Cheap steel influx worries Canadian government

'Surge' in cheap steel May impose tariffs to stop dumping of steel caused by Trump tariffs

14.08.2018 - Update : 14.08.2018
Cheap steel influx worries Canadian government

By Barry Ellsworth

TRENTON, Canada

Fear that a “surge” in cheap steel flooding the Canadian market may force tariffs being placed on imported steel from other countries, the Canadian finance minister said Tuesday.

Bill Morneau made the announcement against the backdrop of a mill in Hamilton, Canada’s steel capital. About 60,000 work in the industry.

Dumping cheap steel in Canada took on life when U.S. President Donald Trump enacted a 25 percent tariff on the metal entering the United States. Steel has to have somewhere to go and it is too expensive in the U.S. market.

“Canada is now at risk for a surge,” Morneau said, the concern being that the influx could hurt the Canadian steel industry and its workers.

The finance minister said there would be a 15-day consultation process with the public and industry leaders to decide what action to take.

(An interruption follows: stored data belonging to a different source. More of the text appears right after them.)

(* ===== verification/AppFrames.v ===== *)
(** * What the handlers of each module leave alone

    A message of one module debits only its signer and the account of that module, and its
    store stays in the form its genesis export needs.  These are the facts that let the
    modules run on one bank (App). *)

From Stdlib Require Import ZArith Lia Ascii String.
From stdpp Require Import base list gmap strings.
From S2P Require Import Prelude SdkMath Sdk Frames TokenRegistry ClpTypes ClpCalc ClpKeeper ClpMsgServer ClpGenesis Oracle EthBridge Dispensation IbcTransfer.

(** ** The exchange *)

Section Clp.
Context {B R : Type} `{SdkMath, SdkCoins, SdkAddressLaws, !SdkQuery, !BankKeeper B, !BankLaws B, !BankValidLaws B,
  !TokenRegistry.TokenRegistryKeeper R}.
Implicit Types w : World B R.

(** *** The bank *)

(** A message of the exchange only pays from the module's account and takes from its signer, so
    any relation that both kinds of payment respect is respected by every message. *)
Section BankRelation.
Variable Rb : relation B.
Context `{!PreOrder Rb}.
Variable signer : string.
Hypothesis pays : forall to cs, respects Rb (SendCoinsFromModuleToAccount ModuleName to cs).
Hypothesis takes : forall from cs, AccAddressFromBech32 signer = Ok from ->
  respects Rb (SendCoinsFromAccountToModule from ModuleName cs).
Abbreviation R_ := (fun w w' : World B R => Rb (w_bank w) (w_bank w')).

Lemma bank_on_bank {A} (m : M B A) : respects Rb m -> respects R_ (on_bank m).
Proof. intros Hm w w' a [_ Hr]%on_bank_ok. by eapply Hm. Qed.
Lemma bank_upd_clp f : respects R_ (upd_clp f).
Proof. by apply respects_modify. Qed.
Lemma bank_GetPool s : respects R_ (GetPool s).
Proof. by intros w w' p [-> _]%GetPool_ok. Qed.
Lemma bank_GetLiquidityProvider s a : respects R_ (GetLiquidityProvider s a).
Proof. by intros w w' p [= <- _]. Qed.
Lemma bank_tryLiquidityProvider s a : respects R_ (mtry (GetLiquidityProvider s a)).
Proof. apply respects_try. by intros w w' p [= <- _]. Qed.

#[local] Hint Resolve pays takes bank_on_bank bank_upd_clp bank_GetPool bank_GetLiquidityProvider bank_tryLiquidityProvider : respects.

Lemma bank_kHasBalance a c : respects R_ (kHasBalance a c).
Proof. unfold kHasBalance. respect. Qed.
Lemma bank_ParseToInt s : respects R_ (ParseToInt s).
Proof. unfold ParseToInt. respect. Qed.
Lemma bank_SetPool p : respects R_ (SetPool p).
Proof. unfold SetPool. respect. Qed.
Lemma bank_SetLiquidityProvider lp : respects R_ (SetLiquidityProvider lp).
Proof. unfold SetLiquidityProvider. respect. Qed.
#[local] Hint Resolve bank_kHasBalance bank_ParseToInt bank_SetPool bank_SetLiquidityProvider : respects.

Lemma bank_RemoveLiquidityProvider cs lp : respects R_ (RemoveLiquidityProvider cs lp).
Proof. unfold RemoveLiquidityProvider, DestroyLiquidityProvider. respect. Qed.
Lemma bank_RemoveLiquidity p ec nc lp l eb nb : respects R_ (RemoveLiquidity p ec nc lp l eb nb).
Proof. unfold RemoveLiquidity, DestroyLiquidityProvider. respect. Qed.
Lemma bank_asymmetric_swap e f t a p fc tc : respects R_ (asymmetric_swap e f t a p fc tc).
Proof. unfold asymmetric_swap. respect. Qed.
#[local] Hint Resolve bank_RemoveLiquidityProvider bank_RemoveLiquidity bank_asymmetric_swap : respects.

Lemma bank_InitiateSwap c a : AccAddressFromBech32 signer = Ok a -> respects R_ (InitiateSwap c a).
Proof. intros Ha. unfold InitiateSwap. respect. Qed.
Lemma bank_FinalizeSwap s p msg : respects R_ (FinalizeSwap s p msg).
Proof. unfold FinalizeSwap. respect. Qed.
Lemma bank_refund s p acc lp : respects R_ (refund s p acc lp).
Proof. unfold refund. respect. Qed.
#[local] Hint Resolve bank_InitiateSwap bank_FinalizeSwap bank_refund : respects.

Lemma Handler_bank m : Msg_Signer m = signer -> respects R_ (Handler m).
Proof.
  intros E. destruct m as [m|m|m|m|m|]; cbn [Handler Msg_Signer] in *.
  - unfold CreatePool_msg, requireCLP, CreatePool, CreateLiquidityProvider. rewrite ?E. respect.
  - unfold AddLiquidity_msg, requireCLP, AddLiquidity, CreateLiquidityProvider. rewrite ?E. respect.
  - unfold RemoveLiquidity_msg, requireCLP. rewrite ?E. respect.
  - unfold Swap, requireCLP. rewrite ?E. respect.
  - unfold DecommissionPool_msg, DecommissionPool, DestroyPool. rewrite ?E. respect.
  - respect.
Qed.
End BankRelation.

(** Who a message of the exchange may debit. *)
Definition clp_debits (signer a : string) : Prop :=
  a = GetCLPModuleAddress \/ AccAddressFromBech32 signer = Ok a.

Lemma clp_Handler_spares m :
  respects (fun w w' : World B R => spared (clp_debits (Msg_Signer m)) (w_bank w) (w_bank w')) (Handler m).
Proof.
  apply (Handler_bank _ (Msg_Signer m)); [| |done].
  - intros to cs. apply spares_ModuleToAccount. by left.
  - intros from cs Hf. apply spares_AccountToModule. by right.
Qed.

If tariffs are imposed on steel from other countries, it would be unprecedented because it would be done under an obscure and unused section of the Customs Tariff Act.

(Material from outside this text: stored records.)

Lemma packet_refused denom packet data d (w w' : IbcTransfer.IbcWorld B TokenRegistry.RegStore T) ack :
  not_listed denom (IbcTransfer.iw_registry w) -> IbcTransfer.UnmarshalPacketData (IbcTransfer.Data packet) = Ok data ->
  IbcTransfer.GetMintedDenomFromPacket packet data = Ok d -> EqualFold denom d = true ->
  IbcTransfer.OnRecvPacketWhitelistConvert packet w = (w', Ok ack) -> exists e, ack = IbcTransfer.ErrorAck e.
Proof.
  intros Hn Hdata Hden Hd Hr. unfold IbcTransfer.OnRecvPacketWhitelistConvert in Hr. rewrite Hdata in Hr.
  run_step Hr as received w1 Hk. apply mtry_ok_inv in Hk as [([] & -> & Hk)|(e0 & -> & Hk)].
  - unfold IbcTransfer.on_transfer in Hk. destruct (IbcTransfer.tk_OnRecvPacket _ _ _) as [bt rk]. injection Hk as <- ->.
    rewrite Hden in Hr. run_step Hr as d1 w2 Hl. apply mlift_ok_inv in Hl as [-> [= <-]]. get_step Hr.
    cbn in Hr. rewrite (Hn _ Hd) in Hr. apply mret_ok_inv in Hr as [_ ->]. eauto.
  - apply mret_ok_inv in Hr as [_ ->]. eauto.
Qed.

(** The rest of a message that names no denomination, or others: the registry it runs on may
    be replaced by one that differs only at [denom]. *)
Definition differs_at (denom : string) (r r' : TokenRegistry.RegStore) : Prop :=
  TokenRegistry.reg_admin r' = TokenRegistry.reg_admin r
  /\ forall d, EqualFold denom d = false ->
       TokenRegistry.GetEntry (TokenRegistry.GetRegistry r') d = TokenRegistry.GetEntry (TokenRegistry.GetRegistry r) d.

Lemma clp_names_other denom m d : names denom (ClpMsg m) = false -> d ∈ clp_names m -> EqualFold denom d = false.
Proof.
  destruct m as [m|m|m|m|m|]; cbn [names clp_names]; repeat case_match; intros Hn Hd; rewrite ?orb_false_iff in Hn; set_solver.
Qed.

Lemma zoom_sim {W} P upd (get : App -> W) (put : App -> W -> App) (m : M W unit) a (r : TokenRegistry.RegStore) :
  sim P upd m m -> P (get a) -> get (put_registry a r) = upd (get a) ->
  (forall w, put (put_registry a r) (upd w) = put_registry (put a w) r) ->
  zoom get put m (put_registry a r) = (put_registry (zoom get put m a).1 r, (zoom get put m a).2).
Proof.
  intros Hm HP Hget Hput. unfold zoom. rewrite Hget. destruct (Hm _ HP) as [-> _].
  destruct (m (get a)) as [w x]. cbn [fst snd]. by rewrite Hput.
Qed.

(** A message that does not name the denomination runs the same way. *)
Lemma unnamed_unchanged ctx denom m a r :
  differs_at denom (app_registry a) r -> names denom m = false -> (forall g, m <> RegistryMsg g) ->
  deliver ctx m (put_registry a r) = (put_registry (deliver ctx m a).1 r, (deliver ctx m a).2).
Proof.
  intros [Hadm Hent] Hn Hg. destruct m as [m|m|m|m|m]; [by destruct (Hg m)|..]; cbn [deliver].
  - apply (zoom_sim _ _ _ _ _ _ _ (clp_reads_entries r (clp_names m) m (reflexivity _))); [|done..].
    intros d Hd. apply Hent. by eapply clp_names_other.
  - apply (zoom_sim _ _ _ _ _ _ _ (BridgeReads.bridge_reads_admin r m)); [|done..].
    intros x. change (TokenRegistry.IsAdminAccount r x = TokenRegistry.IsAdminAccount (app_registry a) x).
    unfold TokenRegistry.IsAdminAccount, TokenRegistry.GetAdminAccount. by rewrite Hadm.
  - unfold zoom. change (disp_view (put_registry a r)) with (disp_view a). by destruct (Dispensation.Handler ctx m (disp_view a)) as [w x].
  - apply (zoom_sim _ _ _ _ _ _ _ (transfer_reads_entry r m)); [|done..]. by apply Hent.
Qed.

(** ** Reachable states *)

(** The states of the chain, with what asymmetric withdrawals have left unbacked so far.  A
    message that fails is rolled back with its whole transaction, and a packet that is
    acknowledged with an error is not applied; between them the modules of the SDK may do
    anything that does not debit the two backing accounts.  A chain may be restarted from its
    own export, and the registry migrated by an upgrade. *)
Inductive reachable : App -> (string -> Z) -> Prop :=
| reach_genesis g a : fresh g -> InitGenesis g empty_app = (a, Ok tt) -> reachable a (fun _ => 0)
| reach_message a D ctx m m' a' :
    reachable a D -> ValidateBasic m = Ok m' -> authentic m' -> deliver ctx m' a = (a', Ok tt) ->
    reachable a' (fun d => D d + msg_dust m' a d)
| reach_packet a D packet a' ack :
    reachable a D -> outside_packet packet -> OnRecvPacket packet a = (a', Ok (IbcTransfer.ResultAck ack)) -> reachable a' D
| reach_sdk a D b s t :
    reachable a D -> spared unbacking (app_bank a) b ->
    reachable (mkApp b s t (app_registry a) (app_clp a) (app_oracle a) (app_bridge a) (app_disp a)) D
| reach_upgrade a D a' : reachable a D -> migrate_registry a = (a', Ok tt) -> reachable a' D
| reach_restart a D g a' :
    reachable a D -> fits a -> ExportGenesis a = Ok g -> InitGenesis g empty_app = (a', Ok tt) -> reachable a' D.

Lemma deliver_ok ctx m m' a a' D u :
  app_ok a D -> ValidateBasic m = Ok m' -> authentic m' -> deliver ctx m' a = (a', Ok u) ->
  app_ok a' (fun d => D d + msg_dust m' a d).
Proof.
  intros Hok Hv Hau Hr.
  assert (msg_dust m' a = (fun _ => 0) \/ exists c, m' = ClpMsg c) as [Hz|[c ->]].
  { destruct m' as [r|c|b|d|t]; [by left|right; eauto|by left..]. }
  - rewrite Hz. assert (app_ok a' D) as [Hp Hs Hc Hd Ho He Ha Ht].
    { destruct m as [r|c|b|d|t]; cbn [ValidateBasic] in Hv.
      - apply rbind_ok_inv in Hv as (v & _ & [= <-]). by eapply deliver_registry_ok.
      - apply rbind_ok_inv in Hv as ([] & Hv & [= <-]). pose proof (deliver_clp_ok _ _ _ _ _ _ Hok Hv Hau Hr) as [Hp Hs Hc Hd Ho He Ha Ht].
        split; try done. intros x. specialize (Hs x). rewrite Hz in Hs. lia.
      - apply rbind_ok_inv in Hv as (v & _ & [= <-]). by eapply deliver_bridge_ok.
      - apply rbind_ok_inv in Hv as (v & Hv & [= <-]). by eapply deliver_disp_ok.
      - injection Hv as <-. by eapply deliver_transfer_ok. }
    split; try done. intros x. specialize (Hs x). lia.
  - destruct m as [r|c'|b|d|t]; cbn [ValidateBasic] in Hv; [by apply rbind_ok_inv in Hv as (? & _ & ?)| |by apply rbind_ok_inv in Hv as (? & _ & ?)..|done].
    apply rbind_ok_inv in Hv as ([] & Hv & [= <-]). by eapply deliver_clp_ok.
Qed.

Lemma app_reachable_ok a D : reachable a D -> app_ok a D.
Proof.
  induction 1 as [g a Hf Hi|a D ctx m m' a' _ IH Hv Hau Hr|a D packet a' ack _ IH Ho Hr|a D b s t _ IH Hb|a D a' _ IH Hr|a D g a' _ IH Hfit He Hi].
  - by eapply genesis_ok.
  - by eapply deliver_ok.
  - by eapply packet_ok.
  - by apply app_ok_bank.
  - apply zoom_ok in Hr as (r & [He Hadm]%TokenRegistry.MigrateToVer2_stored & ->). destruct IH as [Hp Hs Hc Hd Ho _ Had Ht].
    split; try done. simpl. by rewrite Hadm.
  - destruct (export_import _ _ IH Hfit) as (g' & a1 & He' & Hi' & Hrs). rewrite He in He'. injection He' as <-.
    rewrite Hi in Hi'. injection Hi' as <-. by eapply restarted_ok.
Qed.

(** *** The supply of a denomination *)

Definition coins_at (symbol : string) (amount : Z) (d : string) : Z := if String.eqb symbol d then amount else 0.

(** The content of the claim that a message completes, when the oracle finds that it does. *)
Definition paid_claim (msg : EthBridge.MsgCreateEthBridgeClaim)
    (w : EthBridge.BridgeWorld B (Oracle.OracleStore * S) TokenRegistry.RegStore) : option EthBridge.OracleClaimContent :=
  match EthBridge.Create_Claim msg with
  | Some ec =>
      match EthBridge.CreateOracleClaimFromEthClaim ec with
      | Ok claim =>
          match (EthBridge.ok_ProcessClaim claim (EthBridge.bw_oracle w)).2 with
          | Ok status =>
              if decide (Oracle.Text status = Oracle.STATUS_TEXT_SUCCESS) then
                match EthBridge.CreateOracleClaimFromOracleString (Oracle.FinalClaim status) with Ok c => Some c | _ => None end
              else None
          | _ => None
          end
      | _ => None
      end
  | None => None
  end.

(** What a message adds to the supply of [d]. *)
Definition supply_change (m : AppMsg) (a : App) (d : string) : Z :=
  match m with
  | BridgeMsg (EthBridge.LockMsg m) => - coins_at (EthBridge.Lock_Symbol m) (EthBridge.Lock_Amount m) d
  | BridgeMsg (EthBridge.BurnMsg m) => - coins_at (EthBridge.Burn_Symbol m) (EthBridge.Burn_Amount m) d
  | BridgeMsg (EthBridge.CreateMsg m) =>
      match paid_claim m (bridge_view a) with
      | Some c => coins_at (EthBridge.paid_denom c) (default 0 (EthBridge.OC_Amount c)) d
      | None => 0
      end
  | _ => 0
  end.

Lemma supply_moves_ext (n n' : string -> Z) (b b' : B) :
  (forall d, n d = n' d) -> supply_moves n b b' -> supply_moves n' b b'.
Proof. intros E [t Ht]. exists t. intros accts Hnd Hsub d. by rewrite Ht, E. Qed.

Lemma sent_off_supply (b b' : B) sender target symbol amount ceth :
  EthBridge.sent_off b b' sender target symbol amount ceth -> supply_moves (fun d => - coins_at symbol amount d) b b'.
Proof.
  intros Hs. apply (shifts_supply
    [(sender, fun d => - (coins_at symbol amount d + coins_at EthBridge.CethSymbol ceth d)); (target, coins_at EthBridge.CethSymbol ceth)]).
  - intros x d. rewrite (Hs x d). unfold coins_at. simpl. repeat case_decide; lia.
  - intros d. unfold shift_total. simpl. lia.
Qed.

(** What the conversion of a received packet burns of [d]: the packet's amount in the
    denomination it arrived in, when its registry entry converts. *)
Definition packet_burn (packet : IbcTransfer.Packet) (a : App) (d : string) : Z :=
  let registry := TokenRegistry.GetRegistry (app_registry a) in
  match IbcTransfer.UnmarshalPacketData (IbcTransfer.Data packet) with
  | Ok data =>
      match IbcTransfer.GetMintedDenomFromPacket packet data with
      | Ok minted =>
          match TokenRegistry.GetEntry registry minted with
          | Ok e =>
              match IbcTransfer.conversion registry e with
              | Some _ => coins_at (TokenRegistry.Denom e) (default 0 (NewIntFromString (IbcTransfer.PD_Amount data))) d
              | None => 0
              end
          | _ => 0
          end
      | _ => 0
      end
  | _ => 0
  end.

(** Received coins are burned, and the converted ones come from the escrow account. *)
Lemma ExecConv_supply e c packet data (w w' : IbcTransfer.IbcWorld B TokenRegistry.RegStore T) u :
  IbcTransfer.ExecConvForIncomingCoins e c packet data w = (w', Ok u) ->
  supply_moves (fun d => - coins_at (TokenRegistry.Denom e) (default 0 (NewIntFromString (IbcTransfer.PD_Amount data))) d)
    (IbcTransfer.iw_bank w) (IbcTransfer.iw_bank w') /\ IbcTransfer.iw_transfer w' = IbcTransfer.iw_transfer w.
Proof.
  unfold IbcTransfer.ExecConvForIncomingCoins. intros Hr. lift_step Hr as receiver Hrec.
  destruct (NewIntFromString _) as [amount|]; [|done]. lift_step Hr as ci Hci. lift_step Hr as incoming Hin.
  run_step Hr as u1 w1 Hs. apply IbcTransfer.ibc_bank_ok in Hs as (b1 & Hs & ->). apply conserves_AccountToModule in Hs.
  run_step Hr as u2 w2 Hb. apply IbcTransfer.ibc_bank_ok in Hb as (b2 & Hb & ->). apply BurnCoins_ok in Hb as [Hburn _].
  lift_step Hr as cf Hcf. lift_step Hr as fin0 Hf0. run_step Hr as fin w3 Hconv.
  assert (w3 = IbcTransfer.set_bank (IbcTransfer.set_bank w b1) b2) as ->.
  { destruct (_ <? _); [|by apply mret_ok_inv in Hconv as [-> _]]. lift_step Hconv as conv Hcv. lift_step Hconv as cf' Hcf'.
    by apply mlift_ok_inv in Hconv as [-> _]. }
  apply IbcTransfer.ibc_bank_ok in Hr as (b3 & Hsend & ->). apply conserves_SendCoins in Hsend. cbn in Hs, Hburn, Hsend |- *.
  split; [|done]. eapply supply_moves_trans; [exact Hs| |intros d; apply Z.add_0_l].
  eapply supply_moves_trans; [|exact Hsend|intros d; by rewrite Z.add_0_r].
  apply (shifts_supply [(NewModuleAddress IbcTransfer.ModuleName, fun d => - coins_at (TokenRegistry.Denom e) amount d)]).
  - intros x d. rewrite (Hburn x d). destruct (IbcTransfer.one_coin _ _ _ _ d Hci Hin) as [_ ->]. unfold coins_at. simpl.
    repeat case_decide; lia.
  - intros d. change (- coins_at (TokenRegistry.Denom e) amount d = - coins_at (TokenRegistry.Denom e) amount d + 0). lia.
Qed.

“This has never happened before,” said Cyndee Todgham Cherniak, of the Toronto Lexsage international trade law firm. “But we say that about Trump, and about NAFTA [North American Free Trade Agreement], and many things these days.”

Section 55 of the customs act allows Canada to put duties on immediately, before determining if “goods are being imported under such conditions as to cause or threaten serious injury to domestic producers of like or directly competitive goods.”

In effect, Trump’s tariffs have increased imports of steel to the point that producers like China are looking to dump steel at rock bottom prices in Canada and other countries, hurting the domestic industry. China was already overproducing steel, causing a world surplus. If Canada enacts a 25 percent tariff, it would make the Canadian market unattractive, the same way the tariffs have done in the U.S.

Countries with which Canada has a free-trade deal, such as South Korea, would not be subject to any steel tariff.